Melihat ke arah nenek Medina, bu Wira iba. Medina anak baik harus menjalani kehidupan sesulit ini.
"Obatnya masih ada?"
Medina mengangguk. Selama ini bu Wira-lah orang yang paling banyak membantu. Sekalipun Medina menolak, bu Wira tetap membantu gadis itu.
"Begini saja." semoga sarannya bisa diterima Medina, harap bu Wira dalam hati. "Besok pagi kita bawa nenekmu dulu ke rumah sakit, bisa?"
"Terimakasih, tapi aku rasa nenek lebih baik di rumah."
Melihat jawaban yang ditulis Medina, bu Wira tahu jika Medina sungkan. "Rumah sakit tempat terbaik sekarang, Nur.
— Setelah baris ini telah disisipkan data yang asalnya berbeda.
(* ===== verification/ErasureFiles.v ===== *)
(** * Encoding and decoding files ([et_encode], [et_decode])

    A file is cut into strips, the strips into blocks, and the blocks of one
    position are encoded together.  A file whose lost strips a code can rebuild
    and which reaches to their end is restored exactly, for every code that does
    on blocks what its documentation says, and [raid4] does. *)
From S2P Require Import Prelude ByteSegment Raid4 ErasureTools.
Local Open Scope Z_scope.

(** Blocks whose first bytes are replaced. *)
Definition refill (n : nat) (ds bs : list bytes) : list bytes := zip_with (fun d b => d ++ drop n b) ds bs.

(** The bytes of a file, with blanks after its end. *)
Definition padded (f : bytes) (pos n : Z) : bytes :=
  let d := file_get f pos n in d ++ replicate (Z.to_nat n - length d) BLANK_CHAR.

Definition sized (n : nat) (bs : list bytes) : Prop := Forall (fun b => length b = n) bs.

(** [m'] differs from [m] at [ptr] only. *)
Definition changes (ptr : list loc) (m m' : blocks) : Prop := forall q, q ∉ ptr -> m' !! q = m !! q.

Section blocks.
Implicit Types (m : blocks) (ptr : list loc) (f g d : bytes) (bs ds : list bytes) (n : nat) (pos ss : Z).

Lemma padded_length f pos n : length (padded f pos (Z.of_nat n)) = n.
Proof. unfold padded. rewrite length_app, length_replicate, Nat2Z.id. unfold file_get. rewrite length_take. lia. Qed.
Lemma control_check_plain badmap ptr eptr pwork m xs :
  stripe m ptr pwork xs -> badmap_ok badmap -> (length (bads badmap) <= n_parity <= length (bads badmap) + length pwork)%nat ->
  exists r eptr' m', control_check badmap ptr eptr pwork None m = Ok ((r, eptr'), m') /\ checked None (bads badmap) xs m ptr pwork r eptr' m'.
Proof.
  intros Hs Hb Hnb. unfold jerase_control_check. rewrite (bads_sum badmap Hb). set (c := Z.of_nat n_parity - Z.of_nat (length (bads badmap))). cbn [control_rounds is_null].
  destruct (round_ok badmap ptr pwork c (-1) true m xs) as (s & r & m' & ys & xs' & Es & Hp & Ed & Hys & Hyl & Hya & Hyu & Hs' & Hxa & Hch); [done|done|lia|lia|by left|].
  destruct (picked_perm _ _ _ _ _ _ Hb Hp) as [Hnd Hperm]. pose proof (picked_full _ _ _ _ _ Hb Hp ltac:(lia)) as Hfull.
  rewrite (st_bind_ok _ _ _ _ _ Es), (st_bind_ok _ _ _ _ _ Ed). pose proof Hs as (_ & Hr & Hl & _). pose proof Hs' as (_ & Hr' & Hl' & _).
  assert (Hsub : forall w, agree_out (bads badmap) w xs -> agree_out (pk_erasures s) w xs) by (intros w Hwa; apply (agree_out_sub _ _ _ _ Hwa); intros i Hi; rewrite Hperm; apply elem_of_app; by left).
  assert (Hcy : code ys).
  { destruct (md_fill _ _ _ _ _ Hcode xs (pk_erasures s)) as (w & Hw & Hwa); [done|by apply (reads_sized n m ptr)|done| | |by rewrite (Hyu w Hw Hwa)].
    - rewrite (pi_erasures _ _ _ _ _ _ _ Hp). apply Forall_forall. intros i Hi. apply list_elem_of_filter in Hi as [_ Hi%elem_of_seq]. lia.
    - rewrite Hperm, length_app. unfold n_control in Hfull. lia. }
  assert (Hctl : Forall (fun j => xs' !! j = ys !! j) (pk_control s) -> agree_out (bads badmap) ys xs).
  { intros Hall i Hi. destruct (decide (i ∈ pk_control s)) as [Hic|Hic]; [|apply Hya; rewrite Hperm, not_elem_of_app; done].
    rewrite <- (proj1 (Forall_forall _ _) Hall i Hic). by apply Hxa. }
  assert (Hin : forall i, i ∈ bads badmap -> pk_eptr s !! i = ptr !! i) by (intros i Hi; by apply (picked_inplace _ _ _ _ _ _ _ Hb Hp)).
  assert (Hnot : ~ Forall (fun j => xs' !! j = ys !! j) (pk_control s) -> forall w, code w -> agree_out (bads badmap) w xs -> False).
  { intros Hn w Hw Hwa. apply Hn. rewrite (Hyu w Hw (Hsub w Hwa)). eapply Forall_impl; [exact (pi_control _ _ _ _ _ _ _ Hp)|]. intros j (Hj & _).
    assert (Hjb : j ∉ bads badmap) by (rewrite (elem_of_bads _ _ Hb), Hj; done). by rewrite (Hwa j Hjb), (Hxa j Hjb). }
  destruct ((Z.of_nat (n_control s) <=? 0) && negb (c >? 0)) eqn:Ec.
  { apply andb_true_iff in Ec as [Hle%Z.leb_le _]. exists 0, (pk_eptr s), m'. split; [done|]. split; [by exists xs'|done| |done|done]. exists ys. split; [done|]. split; [done|]. split; [|by intros w Hw Hwa; apply Hyu, Hsub].
    intros _. split; [done|]. apply Hctl. unfold n_control in Hle. destruct (pk_control s); [constructor|simpl in Hle; lia]. }
  rewrite (st_bind_ok _ _ _ _ _ (controls_differ_ok (pk_control s) m' ptr (pk_eptr s) xs' ys Hr' Hys ltac:(eapply Forall_impl; [exact (pi_control _ _ _ _ _ _ _ Hp)|]; intros j (_ & _ & ?); lia))).
  case_bool_decide as Hd.
  { exists 1, (pk_eptr s), m'. split; [done|]. split; [by exists xs'|done| |done|].
    - exists ys. split; [done|]. split; [done|]. split; [done|]. by intros w Hw Hwa; apply Hyu, Hsub.
    - intros w Hw _ Hwa. exfalso. by apply (Hnot Hd w). }
  assert (Hall : Forall (fun j => xs' !! j = ys !! j) (pk_control s)) by (by destruct (decide (Forall (fun j => xs' !! j = ys !! j) (pk_control s)))).
  pose proof (Hctl Hall) as Hyx.
  destruct (Z.ltb_spec (if Z.of_nat (n_control s) <=? 0 then Z.of_nat n_devs - 1 else pk_index s) (Z.of_nat n_devs - 1)) as [Hlt|].
  - destruct (Z.leb_spec (Z.of_nat (n_control s)) 0) as [?|Hpos]; [lia|].
    destruct (pi_index _ _ _ _ _ _ _ Hp) as [[Hnil _]|[_ Hidx]]; [unfold n_control in Hpos; rewrite Hnil in Hpos; simpl in Hpos; lia|].
    destruct (rounds_pass n_devs (pk_index s) c badmap ptr pwork m' xs' ys) as (eptr' & m'' & E & (xs'' & Hs'' & Hx'') & Hch' & Hry & Hin');
      [done|done|lia|lia|done|by apply (agree_out_trans _ _ xs), agree_out_sym|lia|lia|].
    exists 0, eptr', m''. split; [done|]. split; [|by apply (changes_trans _ _ m')| |done|done]; [exists xs''; split; [done|by apply (agree_out_trans _ _ xs')]|].
    exists ys. split; [done|]. split; [done|]. split; [done|]. by intros w Hw Hwa; apply Hyu, Hsub.
  - exists 0, (pk_eptr s), m'. split; [done|]. split; [by exists xs'|done| |done|done]. exists ys. split; [done|]. split; [done|]. split; [done|]. by intros w Hw Hwa; apply Hyu, Hsub.
Qed.

(** With a checksum nothing but the bad devices is rebuilt. *)
Lemma control_check_magic badmap ptr eptr pwork m xs mg :
  stripe m ptr pwork xs -> badmap_ok badmap -> (0 < length (bads badmap) <= n_parity)%nat ->
  exists r eptr' m', control_check badmap ptr eptr pwork (Some mg) m = Ok ((r, eptr'), m') /\ checked (Some mg) (bads badmap) xs m ptr pwork r eptr' m'.
Proof.
  intros Hs Hb Hnb. unfold jerase_control_check. rewrite (bads_sum badmap Hb), (proj2 (Z.eqb_neq _ _)) by lia. cbn [control_rounds is_null].
  destruct (round_ok badmap ptr pwork 0 (-1) false m xs) as (s & r & m' & ys & xs' & Es & Hp & Ed & Hys & Hyl & Hya & Hyu & Hs' & Hxa & Hch); [done|done|lia|lia|by right|].
  destruct (picked_perm _ _ _ _ _ _ Hb Hp) as [Hnd Hperm]. pose proof (pi_count _ _ _ _ _ _ _ Hp) as Hcnt. unfold n_control in Hcnt.
  assert (Hnil : pk_control s = []) by (destruct (pk_control s); [done|simpl in Hcnt; lia]). rewrite Hnil, app_nil_r in Hperm.
  assert (Hsame : forall w, agree_out (pk_erasures s) w xs <-> agree_out (bads badmap) w xs) by (intros w; split; intros Ha; apply (agree_out_sub _ _ _ _ Ha); intros i; by rewrite Hperm).
  rewrite (st_bind_ok _ _ _ _ _ Es), (st_bind_ok _ _ _ _ _ Ed). rewrite (st_bind_ok _ _ _ _ _ (je_cksum_compare_ok m' (pk_eptr s) ys mg Hys Hyl)).
  eexists _, (pk_eptr s), m'. split; [done|]. split; [by exists xs'|done| |by intros i Hi; apply (picked_inplace _ _ _ _ _ _ _ Hb Hp)|].
  - exists ys. split; [done|]. split; [done|]. split; [|by intros w Hw Hwa; apply Hyu, Hsame]. case_decide; [|done]. intros _. split; [done|]. by apply Hsame.
  - intros w Hw Hm Hwa. apply Hsame in Hwa. rewrite (Hyu w Hw Hwa). by rewrite decide_True.
Qed.

(** Without bad devices the checksum is compared. *)
Lemma control_check_same badmap ptr eptr pwork m xs mg :
  stripe m ptr pwork xs -> badmap_ok badmap -> bads badmap = [] ->
  control_check badmap ptr eptr pwork (Some mg) m = Ok ((if decide (mg = word_magic xs) then 0 else 1, eptr), m).
Proof.
  intros (_ & Hr & Hl & _) Hb Hnil. unfold jerase_control_check. rewrite (bads_sum badmap Hb), Hnil, (proj2 (Z.eqb_eq _ _)) by done. by rewrite (st_bind_ok _ _ _ _ _ (je_cksum_compare_ok m ptr xs mg Hr Hl)).
Qed.

Lemma control_check_ok badmap ptr eptr pwork m xs magic :
  stripe m ptr pwork xs -> badmap_ok badmap -> (0 < length (bads badmap) \/ magic = None)%nat -> (length (bads badmap) <= n_parity <= length (bads badmap) + length pwork)%nat ->
  exists r eptr' m', control_check badmap ptr eptr pwork magic m = Ok ((r, eptr'), m') /\ checked magic (bads badmap) xs m ptr pwork r eptr' m'.
Proof.
  intros Hs Hb Hor Hn. destruct magic as [mg|]; [|by apply control_check_plain]. destruct Hor as [?|?]; [|done]. by apply control_check_magic; [|done|lia].
Qed.

(** *** One set of devices *)

(** The first [i] devices of [index] have been replaced. *)
Record swapped (index : list nat) pwork ptr (i : nat) (tptr : list loc) badmap ptr' : Prop := Swapped {
  sw_saved : length tptr = i;
  sw_save k j : (k < i)%nat -> index !! k = Some j -> tptr !! k = ptr !! j;
  sw_work k j : (k < i)%nat -> index !! k = Some j -> ptr' !! j = pwork !! k;
  sw_other j : j ∉ take i index -> ptr' !! j = ptr !! j;
  sw_length : length ptr' = length ptr;
  sw_map : length badmap = n_devs;
  sw_bad j : (j < n_devs)%nat -> badmap !! j = Some (if decide (j ∈ take i index) then 1 else 0) }.

(** Devices to replace. *)
Definition devs (l : list nat) : Prop := NoDup l /\ Forall (fun j => (j < n_devs)%nat) l.

Lemma swap_in_ok k i index pwork ptr tptr badmap ptr' m :
  swapped index pwork ptr i tptr badmap ptr' -> devs (take (i + k) index) -> (i + k <= length index)%nat -> (i + k <= length pwork)%nat -> length ptr = n_devs ->
  exists tptr2 badmap2 ptr2, swap_in k i index pwork tptr badmap ptr' m = Ok ((tptr2, badmap2, ptr2), m) /\ swapped index pwork ptr (i + k) tptr2 badmap2 ptr2.
Proof.
  revert i tptr badmap ptr'. induction k as [|k IH]; intros i tptr badmap ptr' Hsw [Hnd Hlt] Hi Hpw Hl; cbn [swap_in].
  - exists tptr, badmap, ptr'. by rewrite Nat.add_0_r.
  - destruct (lookup_lt_is_Some_2 index i) as [j Hj]; [lia|]. destruct (lookup_lt_is_Some_2 pwork i) as [q Hq]; [lia|].
    assert (Hji : take (i + S k) index !! i = Some j) by (rewrite lookup_take_lt by lia; done). pose proof (proj1 (Forall_lookup _ _) Hlt i j Hji) as Hjn. cbn beta in Hjn.
    assert (Hnew : j ∉ take i index).
    { intros Hin. apply list_elem_of_lookup_1 in Hin as [k' Hk']. apply lookup_take_Some in Hk' as [Hk' Hki].
      assert (Hk2 : take (i + S k) index !! k' = Some j) by (rewrite lookup_take_lt by lia; done). pose proof (NoDup_lookup _ _ _ _ Hnd Hji Hk2). lia. }
    pose proof Hsw as [Hs1 Hs2 Hs3 Hs4 Hs5 Hs6 Hs7]. destruct (lookup_lt_is_Some_2 ptr j) as [t Ht]; [lia|].
    assert (Hjt : ptr' !! j = Some t) by (by rewrite Hs4).
    rewrite (st_bind_ok _ _ _ _ _ (arr_at_ok index i j m Hj)), (st_bind_ok _ _ _ _ _ (arr_at_ok ptr' j t m Hjt)), (st_bind_ok _ _ _ _ _ (arr_at_ok pwork i q m Hq)).
    rewrite (st_bind_ok _ _ _ _ _ (arr_set_ok ptr' j q m ltac:(lia))), (st_bind_ok _ _ _ _ _ (arr_set_ok badmap j 1 m ltac:(lia))).
    rewrite Nat.add_succ_r. apply (IH (S i)); [|rewrite Nat.add_succ_r in Hnd, Hlt; by split|lia|lia|done]. split.
    + rewrite length_app. cbn. lia.
    + intros k' j' Hk' Hj'. destruct (decide (k' = i)) as [->|Hne]; [|rewrite lookup_app_l by lia; apply Hs2; [lia|done]].
      rewrite lookup_app_r, Hs1, Nat.sub_diag by lia. simplify_eq. by rewrite Ht.
    + intros k' j' Hk' Hj'. destruct (decide (k' = i)) as [->|Hne]; [simplify_eq; by rewrite list_lookup_insert_eq by lia|].
      rewrite list_lookup_insert_ne; [apply Hs3; [lia|done]|]. intros ->. apply Hnew. apply (list_elem_of_lookup_2 _ k'). rewrite lookup_take_lt by lia. done.
    + intros j' Hj'. rewrite (take_S_r _ _ _ Hj), not_elem_of_app, list_elem_of_singleton in Hj'. rewrite list_lookup_insert_ne by naive_solver. apply Hs4. naive_solver.
    + by rewrite length_insert.
    + by rewrite length_insert.
    + intros j' Hj'. rewrite (take_S_r _ _ _ Hj). destruct (decide (j' = j)) as [->|Hne].
      * rewrite list_lookup_insert_eq by lia. rewrite decide_True; [done|]. apply elem_of_app. right. by apply list_elem_of_singleton.
      * rewrite list_lookup_insert_ne by done. rewrite Hs7 by done. f_equal. apply decide_ext. rewrite elem_of_app, list_elem_of_singleton. naive_solver.
Qed.

Lemma swapped_start index pwork ptr : swapped index pwork ptr 0 [] (replicate n_devs 0) ptr.
Proof.
  split; try done; [lia|lia|by rewrite length_replicate|]. intros j Hj. rewrite take_0, decide_False by (by apply not_elem_of_nil). by rewrite lookup_replicate_2.
Qed.

Lemma swap_out_ok k i index pwork ptr tptr badmap ptr1 ptr2 m :
  swapped index pwork ptr (i + k) tptr badmap ptr1 -> devs (take (i + k) index) -> (i + k <= length index)%nat -> length ptr = n_devs -> length ptr2 = length ptr ->
  (forall j, j ∈ take i index \/ j ∉ take (i + k) index -> ptr2 !! j = ptr !! j) -> swap_out k i index tptr ptr2 m = Ok (ptr, m).
Proof.
  intros Hsw [Hnd Hlt]. revert i ptr2 Hsw Hnd Hlt. induction k as [|k IH]; intros i ptr2 Hsw Hnd Hlt Hi Hl Hl2 Hp2; cbn [swap_out].
  - assert (ptr2 = ptr) as ->; [|done]. apply list_eq. intros j. apply Hp2. rewrite Nat.add_0_r. destruct (decide (j ∈ take i index)); [by left|by right].
  - destruct (lookup_lt_is_Some_2 index i) as [j Hj]; [lia|]. assert (Hji : take (i + S k) index !! i = Some j) by (rewrite lookup_take_lt by lia; done).
    pose proof (proj1 (Forall_lookup _ _) Hlt i j Hji) as Hjn. cbn beta in Hjn. destruct (lookup_lt_is_Some_2 ptr j) as [t Ht]; [lia|].
    assert (Htt : tptr !! i = Some t) by (rewrite (sw_save _ _ _ _ _ _ _ Hsw i j) by (done || lia); done).
    rewrite (st_bind_ok _ _ _ _ _ (arr_at_ok index i j m Hj)), (st_bind_ok _ _ _ _ _ (arr_at_ok tptr i t m Htt)), (st_bind_ok _ _ _ _ _ (arr_set_ok ptr2 j t m ltac:(lia))).
    rewrite Nat.add_succ_r in *. apply (IH (S i)); [done|done|done|done|done|by rewrite length_insert|].
    intros j' Hj'. destruct (decide (j' = j)) as [->|Hne]; [rewrite list_lookup_insert_eq by lia; done|]. rewrite list_lookup_insert_ne by done. apply Hp2.
    rewrite (take_S_r _ _ _ Hj), elem_of_app, list_elem_of_singleton in Hj'. naive_solver.
Qed.

Lemma swapped_bads index pwork ptr k tptr badmap ptr' :
  swapped index pwork ptr k tptr badmap ptr' -> devs (take k index) -> badmap_ok badmap /\ bads badmap ≡ₚ take k index.
Proof.
  intros [_ _ _ _ _ Hl Hb] [Hnd Hlt]. assert (Hok : badmap_ok badmap).
  { split; [done|]. apply Forall_lookup. intros j b Hj. pose proof (lookup_lt_Some _ _ _ Hj). rewrite Hb in Hj by lia. injection Hj as <-. case_decide; [by right|by left]. }
  split; [done|]. apply NoDup_Permutation; [apply NoDup_filter, NoDup_seq|done|]. intros j. rewrite (elem_of_bads _ _ Hok). split.
  - intros Hj. pose proof (lookup_lt_Some _ _ _ Hj). rewrite Hb in Hj by lia. by case_decide.
  - intros Hj. rewrite Hb by (by apply (proj1 (Forall_forall _ _) Hlt)). by rewrite decide_True.
Qed.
Di sana ada perawat. Mau ya?"
Lagi Medina menolak dengan caranya. "Selama ini kami sudah merepotkan Ibu. Sekarang Ibu mau hajatan, pasti Ibu akan sangat sibuk."
"Tidak. Kan ada perawat Nur. Kamu juga bisa menjaga nenek nanti."
Ketulusan bu Wira tidak dibuat-buat, Medina tahu. Bagaimana jika ia mengatakan jika Rafi telah memperkosanya, apakah sikap bu Wira masih sebaik ini?
"Akan kupikirkan, Bu."
"Besok pagi, Rafi akan menjemput ya. Kamu siap-siap."
Setelah selesai, bu Wira berpamitan.
Login untuk melihat komentar!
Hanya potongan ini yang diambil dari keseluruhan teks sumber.